They Fairly Mak Ye Work – Dundee and the jute industry

The Pearl Fishers – pearl fishing in the Tay

The Clydebank Blitz – the German bombing of 1941

Off the Isle of May – the fishing traditions of the Forth explored by Archie Fisher

Italiani in Scozzia – the story of Scots Italians

On the Road – a tour of Switzerland with the folk band Ossian

Series III 1982

Gallipoli – the victims of Churchhill´s campaign recall the carnage audio

Mungo Mackay & the Green Table – the dictatorship in the Lothian Coal Company

Clan Neil of Barra – the oral tradition of a clan

Whisky´s Awa – the story of the Temperance movement

Poacher´s Nicht – Border poachers tell their stories and hide their identities

Glasgow Jewry – the story of the community

The Fisher Lassies – fisher queans away from home at the herring gutting

The ´26 – the miners lockout in Fife

The Bothy Lads – the days of the farm bothies in Angus

Up the Valley – Ayrshire´s lace weaving industry

Series IV 1984

The Booth Boxers – fairground boxers tell their story

Patagonia – Caithness migration to South America

The Clyde Rent War – the Clydebank rent strike of the 1920´s

Conchies – conscientious objectors in World War 1

Quariies and Crofts – the flagstone industry in Caithness

The transcripts of much of the oral history collected for the programmes are included in the book The Complete Odyssey

The Odyssey books are now, unfortunately out of print but you can still find them second hand on Amazon and they are available in libraries.

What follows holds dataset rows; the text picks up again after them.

(** * EthBroadcaster: a shallow embedding of
      core/chains/evm/bulletprooftxmanager/eth_broadcaster.go

    The three tables the broadcaster works on ([eth_txes],
    [eth_tx_attempts], [eth_key_states]) are kept in an explicit store
    [DB] that every operation threads through.  Go's [error] results are
    [option string] ([None] is [nil]); [errors.Wrap] prefixes a message.
    Pointers that the Go code mutates in place ([etx *EthTx]) are returned
    next to the store. *)

From stdpp Require Import gmap strings list sorting pretty.
From Stdlib Require Import ZArith Lia.

Local Open Scope string_scope.
Local Open Scope Z_scope.

(** ** Results *)

(** [nil] is [None]. *)
Definition error := option string.

(** [errors.Wrap(err, msg)]: [nil] stays [nil]. *)
Definition Wrap (err : error) (msg : string) : error :=
  match err with
  | None => None
  | Some e => Some (msg +:+ ": " +:+ e)
  end.

(** A Go call either returns, or panics (a nil pointer dereference), or, in
    this model, asks the scripted RPC node for an answer the script does not
    have. *)
Inductive Run (A : Type) : Type :=
| Returns (a : A)
| Panics
| ScriptExhausted.
Arguments Returns {A} a.
Arguments Panics {A}.
Arguments ScriptExhausted {A}.

(** ** Data model *)

Inductive EthTxState : Type :=
| EthTxUnstarted
| EthTxInProgress
| EthTxFatalError
| EthTxUnconfirmed
| EthTxConfirmed
| EthTxConfirmedMissingReceipt.

Inductive EthTxAttemptState : Type :=
| EthTxAttemptInProgress
| EthTxAttemptInsufficientEth
| EthTxAttemptBroadcast.

#[global] Instance EthTxState_eq_dec : EqDecision EthTxState.
Proof. solve_decision. Defined.

#[global] Instance EthTxAttemptState_eq_dec : EqDecision EthTxAttemptState.
Proof. solve_decision. Defined.

(** Addresses, chain ids, uuids, hashes, 256-bit amounts and timestamps are
    integers; byte strings are lists of integers. *)
Module EthTxAttempt.
Record t : Type := mk {
  ID : Z;
  EthTxID : Z;
  GasPrice : option Z;
  GasTipCap : option Z;
  GasFeeCap : option Z;
  ChainSpecificGasLimit : Z;
  SignedRawTx : list Z;
  Hash : Z;
  State : EthTxAttemptState;
  TxType : Z
}.

Definition with_State (s : EthTxAttemptState) (a : t) : t :=
  mk (ID a) (EthTxID a) (GasPrice a) (GasTipCap a) (GasFeeCap a)
     (ChainSpecificGasLimit a) (SignedRawTx a) (Hash a) s (TxType a).

Definition with_ID (i : Z) (a : t) : t :=
  mk i (EthTxID a) (GasPrice a) (GasTipCap a) (GasFeeCap a)
     (ChainSpecificGasLimit a) (SignedRawTx a) (Hash a) (State a) (TxType a).
End EthTxAttempt.

Module EthTx.
Record t : Type := mk {
  ID : Z;
  Nonce : option Z;
  FromAddress : Z;
  ToAddress : Z;
  EncodedPayload : list Z;
  Value : Z;
  GasLimit : Z;
  Error : option string;
  BroadcastAt : option Z;
  CreatedAt : Z;
  State : EthTxState;
  EVMChainID : Z;
  Subject : option Z;
  PipelineTaskRunID : option Z;
  Simulate : bool;
  (* loaded by loadEthTxAttempts; not a column of eth_txes *)
  EthTxAttempts : list EthTxAttempt.t
}.
(** ** Calls that leave the header *)

(** One constructor per [extern] declaration (lines 17-23); the index is
    the C return type. *)
Variant goE : Type -> Type :=
| New_property_map : goE uintptr_t
| Delete_map (handle : uintptr_t) : goE unit
| Add_map_entry (handle : uintptr_t) (key value : char_ptr) : goE unit
| Install_prometheus_metrics_provider (handle : uintptr_t) : goE char_ptr
| Shutdown_metrics_provider : goE char_ptr
| Disable_metrics : goE unit
| Free_c_string (str : char_ptr) : goE unit.

(** [fprintf(stderr, fmt, arg)] of the usage example. *)
Variant stdioE : Type -> Type :=
| Fprintf_stderr (fmt : string) (arg : char_ptr) : stdioE Z.

Variant sumE (E F : Type -> Type) (R : Type) : Type :=
| inlE (e : E R)
| inrE (f : F R).
Arguments inlE {E F R} e.
Arguments inrE {E F R} f.

(** ** Programs over a signature of external calls *)

Inductive prog (E : Type -> Type) (A : Type) : Type :=
| Ret (a : A)
| Call {R : Type} (e : E R) (k : R -> prog E A).
Arguments Ret {E A} a.
Arguments Call {E A R} e k.

Fixpoint bind {E : Type -> Type} {A B : Type}
    (p : prog E A) (f : A -> prog E B) : prog E B :=
  match p with
  | Ret a => f a
  | Call e k => Call e (fun r => bind (k r) f)
  end.

#[global] Instance prog_ret {E} : MRet (prog E) := fun _ a => Ret a.
#[global] Instance prog_bind {E} : MBind (prog E) := fun _ _ f p => bind p f.

(** A single external call whose answer is the result. *)
Definition call {E : Type -> Type} {R : Type} (e : E R) : prog E R :=
  Call e Ret.

(** Re-tagging of the calls of a program. *)
Fixpoint embed {E F : Type -> Type} {A : Type}
    (f : forall R, E R -> F R) (p : prog E A) : prog F A :=
  match p with
  | Ret a => Ret a
  | Call e k => Call (f _ e) (fun r => embed f (k r))
  end.
Lemma expose_entry_spec p x entry :
  exposing p x -> entry_ok entry ->
  exists p', expose_entry (managed_limit p) entry p = Some p' /\ same_shape p p' /\
    exposing p' (fun g => x g || exposes entry g).
Proof.
  intros Hx [Hb Hl]. unfold expose_entry.
  assert (Hskip : (forall g, 0 <= g < frame_count p -> exposes entry g = false) ->
    exposing p (fun g => x g || exposes entry g)).
  { intros Hn. eapply exposing_ext, Hx. intros g Hg. by rewrite (Hn g Hg), orb_false_r. }
  destruct (entry_enabled entry) eqn:Een; cbn [negb orb].
  2:{ exists p. split_and!; [done..|]. apply Hskip. intros. unfold exposes. by rewrite Een. }
  destruct (Z.eqb_spec (type_ entry) NORTHSTAR_E820_USABLE) as [Ht|Ht]; cbn [negb orb].
  2:{ exists p. split_and!; [done..|]. apply Hskip. intros. unfold exposes.
      by rewrite (proj2 (Z.eqb_neq _ _) Ht), andb_false_r. }
  destruct (Z.eqb_spec (length_ entry) 0) as [Hz|Hz]; cbn [orb].
  { exists p. split_and!; [done..|]. apply Hskip. intros. unfold exposes.
    by rewrite Hz, andb_false_r. }
  pose proof (wf_frames p (ex_core p x Hx)) as Hfc.
  pose proof (wf_limit p (ex_core p x Hx)) as Hlim.
  unfold add_overflow_u64. rewrite add_wraps by lia.
  rewrite entry_end by (unfold NS_PAGE_SIZE in *; lia). set (end_ := Z.min (managed_limit p) (base entry + length_ entry)).
  assert (He64 : is_u64 end_) by (unfold end_, NS_PAGE_SIZE in *; lia).
  rewrite (align_down_page_div end_) by done.
  destruct (align_up_page_bounds (base entry) Hb) as (k & Hk & Hkr). rewrite Hk.
  set (n := Z.to_nat _).
  destruct (for_exposing (fun i p => mark_frame_free_initial p
      (Z.shiftr (k * NS_PAGE_SIZE + NS_PAGE_SIZE * i) NS_PAGE_SHIFT))
    (fun i g => g =? k + i) n 0 p x) as (p' & Hp' & Hs & Hx').
  - intros j q y Hj Hq Hsq. rewrite page_shift.
    replace (k * NS_PAGE_SIZE + NS_PAGE_SIZE * j) with ((k + j) * NS_PAGE_SIZE) by lia.
    rewrite Z.div_mul by done. apply mark_frame_free_initial_spec; [done|lia].
  - done.
  - exists p'. split_and!; [done|done|]. eapply exposing_ext, Hx'. intros g Hg. cbn beta. f_equal.
    destruct Hs as [Hfr _]. rewrite Hfr in Hg.
    assert (Hn : Z.of_nat n = Z.max 0 (end_ / NS_PAGE_SIZE - k)).
    { unfold n, NS_PAGE_SIZE. zdiv. }
    transitivity (in_run k (Z.of_nat n) g).
    + rewrite existsb_shift. unfold in_run. by rewrite Z.add_0_r.
    + unfold exposes. rewrite Een, (proj2 (Z.eqb_eq _ _) Ht), (proj2 (Z.ltb_lt 0 (length_ entry))) by lia. cbn [andb]. rewrite andb_true_r.
      rewrite Hn. unfold end_. rewrite Hlim. apply entry_frames; try done; lia.
Qed.
(* ===== verification/Sched.v ===== *)
(** * The round-robin scheduler (kernel/proc/scheduler.c)

    Threads live in a finite map from addresses; the ready queue is a circular
    doubly-linked list through [run_prev]/[run_next], the blocked and sleeping
    threads are singly-linked lists through [wait_next] and [sleep_next].  The
    operations are translated pointer by pointer in the monad [M (kstate E)].

    SchedSpec gives the operations a specification in which the three queues are
    plain lists and proves that the code refines it; SchedProps and SchedTheorems
    prove the scheduler's properties. *)

From S2P Require Import Prelude Errno.

(** ** Data *)

Inductive ns_thread_state :=
  | NS_THREAD_EMBRYO
  | NS_THREAD_READY
  | NS_THREAD_RUNNING
  | NS_THREAD_BLOCKED
  | NS_THREAD_SLEEPING
  | NS_THREAD_ZOMBIE.

Abbreviation NS_THREAD_KERNEL := (Z.shiftl 1 0) (only parsing).
Abbreviation NS_THREAD_IDLE := (Z.shiftl 1 1) (only parsing).

Inductive ns_wait_kind :=
  | NS_WAIT_NONE
  | NS_WAIT_CHILD
  | NS_WAIT_PIPE_READ
  | NS_WAIT_PIPE_WRITE
  | NS_WAIT_IO.

#[export] Instance ns_thread_state_eq : EqDecision ns_thread_state.
Proof. solve_decision. Defined.
#[export] Instance ns_wait_kind_eq : EqDecision ns_wait_kind.
Proof. solve_decision. Defined.

Record ns_arch_context := mk_context {
  rsp : Z; rip : Z; rflags : Z; rbx : Z; rbp : Z; r12 : Z; r13 : Z; r14 : Z;
  r15 : Z; cr3 : Z; fs_base : Z }.

Record ns_thread := mk_thread {
  tid : Z;
  state : ns_thread_state;
  flags : Z;
  quantum_left : Z;
  switches : Z;
  runtime_ticks : Z;
  wake_deadline_ns : Z;
  wait_kind : ns_wait_kind;
  wait_key : Z;
  wait_pid : Z;
  context : ns_arch_context;
  kernel_stack : Z;
  kernel_stack_size : Z;
  process : Z;
  process_next : Z;
  all_next : Z;
  run_prev : Z;
  run_next : Z;
  wait_next : Z;
  sleep_next : Z;
  on_run_queue : Z }.
Lemma relink_fld {A} (f : ns_thread -> A) k k' p :
  (forall v x, f (set_field nx v x) = f x) -> relink k k' ->
  fld f (threads k') p = fld f (threads k) p.
Proof.
  intros Hf. induction 1 as [|k' v _ IH|k' q v _ IH]; [done|exact IH|].
  kfields. by rewrite fld_other.
Qed.

Lemma relink_valid k k' p : relink k k' -> valid (threads k') p <-> valid (threads k) p.
Proof.
  induction 1 as [|k' v _ IH|k' q v _ IH]; [done|exact IH|]. kfields.
  by rewrite valid_alter.
Qed.

Lemma relink_sched {A} (g : ns_scheduler E -> A) k k' :
  (forall v s, g (set_field hd v s) = g s) -> relink k k' -> g (sched k') = g (sched k).
Proof.
  intros Hg. induction 1 as [|k' v _ IH|k' q v _ IH]; [done| |exact IH].
  kfields. by rewrite Hg.
Qed.

Lemma relink_erase k k' :
  (forall v s, erase_s (set_field hd v s) = erase_s s) ->
  (forall v x, erase_t (set_field nx v x) = erase_t x) ->
  relink k k' -> erase k' = erase k.
Proof.
  intros Hs Ht. induction 1 as [|k' v _ IH|k' q v _ IH]; [done| |]; rewrite <- IH;
    unfold erase; kfields; cbn [spaces env set_field set_sched set_threads].
  - by rewrite Hs.
  - by rewrite erase_alter_id.
Qed.

Definition lst k l : Prop := sll (fld nx (threads k)) l (hd (sched k)).

(** The cursor that holds the pointer to what follows [l1]. *)
Definition cursor_at (l1 : list Z) (c : cursor) : Prop :=
  match c with
  | at_head => l1 = []
  | at_next p => exists l, l1 = l ++ [p]
  end.

Lemma rd_cursor_run k l1 l2 c :
  lst k (l1 ++ l2) -> cursor_at l1 c -> (forall x, x ∈ l1 -> valid (threads k) x) ->
  exists v, rd_cursor hd nx c k = Some (v, k) /\ sll (fld nx (threads k)) l2 v.
Proof.
  clear set_hd set_nx. intros Hl Hc Hv. destruct c as [|p]; cbn in Hc |- *.
  - subst l1. by exists (hd (sched k)).
  - destruct Hc as [l ->]. exists (fld nx (threads k) p).
    rewrite ld_run by (apply Hv; set_solver). split; [done|].
    unfold lst in Hl. rewrite <- app_assoc in Hl. by eapply sll_at.
Qed.

Lemma wr_cursor_run k l1 l2 l2' c v :
  lst k (l1 ++ l2) -> cursor_at l1 c -> (forall x, x ∈ l1 -> valid (threads k) x) ->
  NoDup (l1 ++ l2') -> sll (fld nx (threads k)) l2' v ->
  exists k', wr_cursor hd nx c v k = Some (tt, k') /\ lst k' (l1 ++ l2') /\ relink k k'.
Proof.
  intros Hl Hc Hv Hnd Hs. destruct c as [|p]; cbn in Hc |- *.
  - subst l1. eexists. split; [done|]. split; [|by constructor; constructor].
    unfold lst. kfields. by rewrite set_hd.
  - destruct Hc as [l ->]. rewrite st_run by (apply Hv; set_solver).
    eexists. split; [done|]. split; [|by constructor; constructor].
    unfold lst in *. kfields.
    rewrite <- !app_assoc in *. apply NoDup_app in Hnd as (_ & Hd & [Hn _]%NoDup_cons).
    apply (sll_ext (upd (fld nx (threads k)) p v)).
    { intros x _. by rewrite fld_same by (done || apply Hv; set_solver). }
    eapply sll_redirect; [done| |done|done]. intros H. apply (Hd p H). left.
Qed.

Lemma cursor_at_next l1 p : cursor_at (l1 ++ [p]) (at_next p).
Proof. by exists l1. Qed.

Lemma remove_loop_run k t l1 l2 c fuel :
  lst k (l1 ++ l2) -> cursor_at l1 c -> NoDup (l1 ++ l2) -> t ∉ l1 -> (length l2 < fuel)%nat ->
  (forall x, x ∈ l1 ++ l2 -> valid (threads k) x /\ x <> NULL) ->
  exists k', remove_loop hd nx fuel t c k = Some (tt, k') /\
    lst k' (without t (l1 ++ l2)) /\ relink k k'.
Proof.
  revert l1 c fuel. induction l2 as [|y l2 IH]; intros l1 c fuel Hl Hc Hnd Ht Hf Hv;
    (destruct fuel as [|fuel]; [cbn in Hf; lia|]); cbn [remove_loop]; rewrite bind_run;
    (edestruct rd_cursor_run as (v & -> & Hs); [exact Hl|done|intros; apply Hv; set_solver|]).
  - cbn in Hs. subst v. cbn. exists k. rewrite app_nil_r in *.
    rewrite without_notin by done. split_and!; [done|done|constructor].
  - destruct Hs as (-> & Hy & Hs). rewrite (proj2 (Z.eqb_neq y NULL) Hy).
    destruct (Z.eqb_spec y t) as [->|Hne].
    + assert (Hvt : valid (threads k) t) by (apply Hv; set_solver).
      assert (Hn2 : t ∉ l2) by (by apply NoDup_app in Hnd as (_ & _ & [? _]%NoDup_cons)).
      rewrite bind_run, ld_run, bind_run by done.
      edestruct (wr_cursor_run k l1 (t :: l2) l2) as (k1 & -> & Hl1 & Hr1);
        [done|done|intros; apply Hv; set_solver| |done|].
      { apply NoDup_app in Hnd as (? & Hd & [_ ?]%NoDup_cons).
        apply NoDup_app. split_and!; [done|set_solver|done]. }
      rewrite st_run by by apply (relink_valid k). eexists. split; [done|].
      rewrite without_split by done. split; [|by constructor].
      unfold lst in *. kfields. eapply sll_ext; [|exact Hl1]. intros x Hx.
      rewrite fld_same by (done || by apply (relink_valid k)). rewrite decide_False; [done|].
      intros ->. set_solver.
    + assert (Happ : l1 ++ y :: l2 = (l1 ++ [y]) ++ l2) by by rewrite <- app_assoc.
      rewrite Happ in *. apply IH; [done|apply cursor_at_next|done| |cbn in Hf; lia|done].
      intros [H|H%list_elem_of_singleton]%elem_of_app; [done|congruence].
Qed.
End walk.

(** Iterations of [walk_fuel] suffice. *)
Lemma distinct_valid m l : NoDup l -> (forall x, x ∈ l -> valid m x) -> (length l <= size m)%nat.
Proof.
  intros Hnd Hv. rewrite <- size_dom, <- (size_list_to_set (C := gset Z) l) by done.
  apply subseteq_size. intros x Hx%elem_of_list_to_set. by apply elem_of_dom, Hv.
Qed.

Lemma linked_nonnull k r b l x :
  linked k r b l -> x ∈ r \/ x ∈ b \/ x ∈ l -> valid (threads k) x /\ x <> NULL.
Proof.
  intros Hl Hx. assert (H : valid (threads k) x) by by apply Hl. split; [done|].
  by eapply valid_nonnull.
Qed.

(** Only the blocked list, respectively the sleep list, changed. *)
Lemma linked_blocked k k' r b b' l :
  linked k r b l -> relink blocked_head wait_next k k' -> lst blocked_head wait_next k' b' ->
  NoDup b' -> (forall x, x ∈ b' -> valid (threads k) x) ->
  linked k' r b' l /\ erase k' = erase k.
Proof.
  intros Hl Hr Hb Hnd Hv. split; [|by apply (relink_erase blocked_head wait_next)].
  destruct Hl. constructor; try done.
  - apply eq_None_not_Some. intros H. apply (relink_valid _ _ _ _ _ Hr) in H. destruct H. congruence.
  - rewrite (relink_sched blocked_head wait_next ready_head k k') by done.
    eapply ring_ext; [| |done]; intros x; by apply (relink_fld blocked_head wait_next).
  - intros t Ht. rewrite (relink_fld blocked_head wait_next on_run_queue k k' t) by done. apply lk_queue0.
    by apply (relink_valid _ _ _ _ _ Hr).
  - rewrite (relink_sched blocked_head wait_next sleep_head k k') by done.
    eapply sll_ext; [|done]; intros x _; by apply (relink_fld blocked_head wait_next).
  - intros t Ht. apply (relink_valid _ _ _ _ _ Hr). naive_solver.
Qed.

Lemma linked_sleep k k' r b l l' :
  linked k r b l -> relink sleep_head sleep_next k k' -> lst sleep_head sleep_next k' l' ->
  NoDup l' -> (forall x, x ∈ l' -> valid (threads k) x) ->
  linked k' r b l' /\ erase k' = erase k.
Proof.
  intros Hl Hr Hb Hnd Hv. split; [|by apply (relink_erase sleep_head sleep_next)].
  destruct Hl. constructor; try done.
  - apply eq_None_not_Some. intros H. apply (relink_valid _ _ _ _ _ Hr) in H. destruct H. congruence.
  - rewrite (relink_sched sleep_head sleep_next ready_head k k') by done.
    eapply ring_ext; [| |done]; intros x; by apply (relink_fld sleep_head sleep_next).
  - intros t Ht. rewrite (relink_fld sleep_head sleep_next on_run_queue k k' t) by done. apply lk_queue0.
    by apply (relink_valid _ _ _ _ _ Hr).
  - rewrite (relink_sched sleep_head sleep_next blocked_head k k') by done.
    eapply sll_ext; [|done]; intros x _; by apply (relink_fld sleep_head sleep_next).
  - intros t Ht. apply (relink_valid _ _ _ _ _ Hr). naive_solver.
Qed.

Lemma refines_blocked_remove t : refines (E := E) (blocked_remove t) (a_blocked_remove t).
Proof.
  intros k a [] a' [Hk Hl] [= <-]. unfold blocked_remove, walk_fuel. rewrite bind_run.
  pose proof (fun H1 H2 => remove_loop_run blocked_head wait_next H1 H2 k t [] (blocked a) at_head
    (S (size (threads k)))) as Hrun.
  destruct Hrun as (k' & Hrun & Hb & Hr); [done|done|apply Hl|done|apply Hl|set_solver| | |].
  - apply Nat.lt_succ_r, distinct_valid; [apply Hl|]. intros x Hx. apply Hl. auto.
  - intros x Hx. eapply linked_nonnull; [done|]. auto.
  - exists k'. split; [exact Hrun|].
    destruct (linked_blocked k k' _ _ (without t (blocked a)) _ Hl Hr) as [Hl' He]; [done| | |].
    + apply without_NoDup, Hl.
    + intros x [_ Hx]%elem_of_without. apply Hl. auto.
    + split; [|done]. rewrite He. exact Hk.
Qed.

Lemma refines_sleep_remove t : refines (E := E) (sleep_remove t) (a_sleep_remove t).
Proof.
  intros k a [] a' [Hk Hl] [= <-]. unfold sleep_remove, walk_fuel. rewrite bind_run.
  pose proof (fun H1 H2 => remove_loop_run sleep_head sleep_next H1 H2 k t [] (sleeping a) at_head
    (S (size (threads k)))) as Hrun.
  destruct Hrun as (k' & Hrun & Hb & Hr); [done|done|apply Hl|done|apply Hl|set_solver| | |].
  - apply Nat.lt_succ_r, distinct_valid; [apply Hl|]. intros x Hx. apply Hl. auto.
  - intros x Hx. eapply linked_nonnull; [done|]. auto.
  - exists k'. split; [exact Hrun|].
    destruct (linked_sleep k k' _ _ _ (without t (sleeping a)) Hl Hr) as [Hl' He]; [done| | |].
    + apply without_NoDup, Hl.
    + intros x [_ Hx]%elem_of_without. apply Hl. auto.
    + split; [|done]. rewrite He. exact Hk.
Qed.

(** *** The loops *)

Lemma refines_check {A} (P : asched E -> Prop) `{!forall a, Decision (P a)} (m : M (kstate E) A) am :
  (forall k a x a', rep k a -> P a -> am a = Some (x, a') ->
     exists k', m k = Some (x, k') /\ rep k' a') ->
  refines m (check P;; am).
Proof.
  intros Hm k a x a' Hr. rewrite bind_run. unfold check. case_decide; [|done]. by apply Hm.
Qed.

Lemma refines_use {A} (m : M (kstate E) A) am k a x a' :
  refines m am -> rep k a -> am a = Some (x, a') -> exists k', m k = Some (x, k') /\ rep k' a'.
Proof. intros H. apply H. Qed.

(** Simulation of the code that touches no queue, by structure. *)
Ltac sim_prim :=
  first
    [ apply refines_ret | apply refines_insert | apply refines_ready_remove
    | apply refines_ready_pop | apply refines_blocked_remove | apply refines_sleep_remove
    | apply refines_bump | apply refines_enter | apply refines_leave
    | apply refines_call_switch | apply refines_space
    | apply refines_gs; [done] | apply refines_ss; done
    | apply refines_ld; [done] | apply refines_st; done | assumption ].
Ltac sim :=
  repeat (cbn beta zeta; first
    [ sim_prim
    | apply refines_bind; [|intros ?]
    | apply refines_when
    | apply refines_if ]).

(** A load of the specification is the load of the code. *)
Lemma rep_ld {A} k a p (f : ns_thread -> A) x a' :
  (forall y, f (erase_t y) = f y) -> rep k a -> lift (ld p f) a = Some (x, a') ->
  a' = a /\ ld p f k = Some (x, k) /\ valid (threads k) p /\ fld f (threads k) p = x.
Proof.
  intros Hf [Hk _]. unfold lift, ld, fld, valid. rewrite Hk. cbn. rewrite lookup_fmap.
  destruct (threads k !! p) as [y|]; cbn; [|done]. intros [= <- <-]. rewrite Hf.
  split_and!; [|done|by eexists|done]. destruct a. cbn in *. by subst.
Qed.

Lemma bind_inv {S A B} (m : M S A) (f : A -> M S B) s y s' :
  (m ≫= f) s = Some (y, s') -> exists x s1, m s = Some (x, s1) /\ f x s1 = Some (y, s').
Proof. rewrite bind_run. destruct (m s) as [[x s1]|]; [|done]. by exists x, s1. Qed.

(** Taking the first sleeper off the list. *)
Lemma sleep_pop_run k a t l :
  rep k a -> sleeping a = t :: l ->
  exists k1 k2, ss sleep_head (fld sleep_next (threads k) t) k = Some (tt, k1) /\
    st t sleep_next NULL k1 = Some (tt, k2) /\ rep k2 (a <| sleeping := l |>).
Proof.
  intros [Hk Hl] Hs. rewrite Hs in Hl. assert (Hv : valid (threads k) t) by (apply Hl; set_solver).
  eexists _, _. split; [done|]. split; [by apply st_run|].
  pose proof (lk_sleep _ _ _ _ Hl) as (_ & _ & Hsl).
  pose proof (lk_nodup_l _ _ _ _ Hl) as [Hn Hnd]%NoDup_cons.
  edestruct (linked_sleep k) as [Hl' He]; [exact Hl| | |exact Hnd| |].
  - eapply (relink_nx sleep_head sleep_next k _ t NULL),
      (relink_hd sleep_head sleep_next k _ (fld sleep_next (threads k) t)), relink_refl.
  - unfold lst. kfields. eapply sll_ext; [|exact Hsl]. intros x Hx. fields.
    rewrite decide_False by congruence. done.
  - intros x Hx. apply Hl. set_solver.
  - split; [exact (eq_trans Hk (eq_sym He))|exact Hl'].
Qed.
(* ===== verification/SchedProps.v ===== *)
(** * Properties of the scheduler

    The invariant of the scheduler at the level of its specification, the
    behaviour of every operation, and what follows for the code of
    kernel/proc/scheduler.c by the refinement of [SchedSpec]. *)

From Stdlib Require Import Sorted.
From S2P Require Import Prelude Errno Links Sched SchedSpec.

(** ** Views of the abstract state *)

Section views.
Context {E : Type}.
Implicit Types (a : asched E) (t : Z).

Definition cur a : Z := current (sched (kernel a)).
Definition idl a : Z := idle (sched (kernel a)).
Definition depth a : Z := preempt_disable_depth (sched (kernel a)).
Definition pending a : Z := reschedule_pending (sched (kernel a)).
Definition quantum a : Z := quantum_ticks (sched (kernel a)).
Definition ok a t : Prop := valid (threads (kernel a)) t.
Definition th {A} (f : ns_thread -> A) a t : A := fld f (threads (kernel a)) t.

(** ** The invariant

    A thread is on the queue its state says and on no other; only the current
    thread is running; sleepers are ordered by deadline.  [D] holds the threads
    that [ns_sched_remove] took off the queues without changing their state. *)
Record inv (D : list Z) a : Prop := {
  i_null : threads (kernel a) !! NULL = None;
  i_nodup : NoDup (ready a ++ blocked a ++ sleeping a);
  i_valid : forall t, t ∈ ready a ++ blocked a ++ sleeping a -> ok a t;
  i_ready : forall t, t ∈ ready a -> th state a t = NS_THREAD_READY;
  i_blocked : forall t, t ∈ blocked a -> th state a t = NS_THREAD_BLOCKED;
  i_sleeping : forall t, t ∈ sleeping a -> th state a t = NS_THREAD_SLEEPING;
  i_running : forall t, ok a t -> th state a t = NS_THREAD_RUNNING -> t = cur a;
  i_cur : cur a = NULL \/ ok a (cur a);
  i_idle : idl a = NULL \/
    ok a (idl a) /\ (idl a ∉ ready a) /\ Z.land (th flags a (idl a)) NS_THREAD_IDLE <> 0 /\
    (th state a (idl a) = NS_THREAD_READY \/ th state a (idl a) = NS_THREAD_RUNNING);
  i_space : forall t, ok a t ->
    th process a t = NULL \/ is_Some (spaces (kernel a) !! th process a t);
  i_sorted : StronglySorted (fun x y => deadline_of a x <= deadline_of a y) (sleeping a);
  i_listed : forall t, ok a t -> t <> idl a -> t ∉ D ->
    (th state a t = NS_THREAD_READY -> t ∈ ready a) /\
    (th state a t = NS_THREAD_BLOCKED -> t ∈ blocked a) /\
    (th state a t = NS_THREAD_SLEEPING -> t ∈ sleeping a) }.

One of the most gratifying apects of recording oral history and fashioning them into programmes, is the effect they can have on people and culture. A good example of this is the book River of Fire by John MacLeod. John uses the oral history I collected in 1980/81 throughout his impressive book on the Clydebank Blitz, and it adds a moving, profoundly human element to an important work. In the Preface, John describes the Odyssey programme as "the best documentary on that experience which will ever be broadcast" while at the end of the book in his Sources section he goes on to describe it as "...a virtual tone poem of Clydebank voices free of any intrusive narration [and] which did much to revive wider awarness of the German assault on Clydebank. Almost 30 years on the recording has not lost its power to move and no better programme on the Clydebank Blitz will ever be aired."

Another response to my work which I value hugely, was written in the Radio Times in 1980 when the first Odyssey Series was broadcast. It was written by the late, great Scottish cultural force that was Hamish Henderson, and is reproduced in Timothy Neat's great opus Hamish Henderson A Biography Vol 2.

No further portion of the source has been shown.